(** * Session coordination engine of the estate-search backend

    A shallow embedding of [backend/main.py] (the coordinator agent: its five
    reply handlers and the REST handler [handle_chat]), of the message models
    of [backend/agents/models.py], of the geocoding worker of
    [backend/agents/mapbox_agent.py] ([geocode_address] and its handler) and
    of the scoping worker's handler of [backend/agents/scoping_agent.py],
    followed by the properties of the coordination core and of the two
    workers.

    Modelling conventions.
    - The process-wide [sessions] dict is a [gmap string Session]; the inner
      per-session dict only ever holds the eight literal keys the coordinator
      writes, so it is a record of optional fields ([None] = key absent).
    - Untyped Python values (the raw search hits, the response payload) are
      [Value]s; Python dicts with string keys are [gmap string Value].
    - Python [int] is [Z], [float] is a binary64 float, [str] is [string]
      (a byte string: code points outside ASCII are their UTF-8 bytes).
    - A reply handler returns the new store and the list of messages it sent
      ([ctx.send]), in order.  The agent takes one message at a time from its
      queue, so a handler runs to its end before the next one starts.
    - [handle_chat] runs in a task of its own and suspends at each of its
      [await]s: once in [ctx.send] and then in every [asyncio.sleep].  What
      the coordinator's handlers process during the k-th suspension is the
      k-th batch of the run's [inbox]; a batch may be empty, and a run whose
      inbox is used up sees no further reply.  One [handle_chat] call is
      followed at a time; it sees the store between two handler runs.
    - A worker's handler takes the outcome of its call to the outside (the
      HTTP exchange with the geocoding API, the language model's answer) as
      an argument, and returns the reply it sends, if it gets that far. *)

From Stdlib Require Import ZArith NArith PrimFloat FloatOps SpecFloat.
From Stdlib Require Import String Ascii List Lia DecimalString DecimalNat.
From stdpp Require Import gmap strings list.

◆ ◆ ◆ ◆ ◆

* [Exercise requirements] In the entries above, find the line holding "writes, so it" and the line holding "- Python [int]", then retype exactly those two lines and every line between them, and nothing else.

* [Solution for this problem]
      writes, so it is a record of optional fields ([None] = key absent).
    - Untyped Python values (the raw search hits, the response payload) are
      [Value]s; Python dicts with string keys are [gmap string Value].
    - Python [int] is [Z], [float] is a binary64 float, [str] is [string]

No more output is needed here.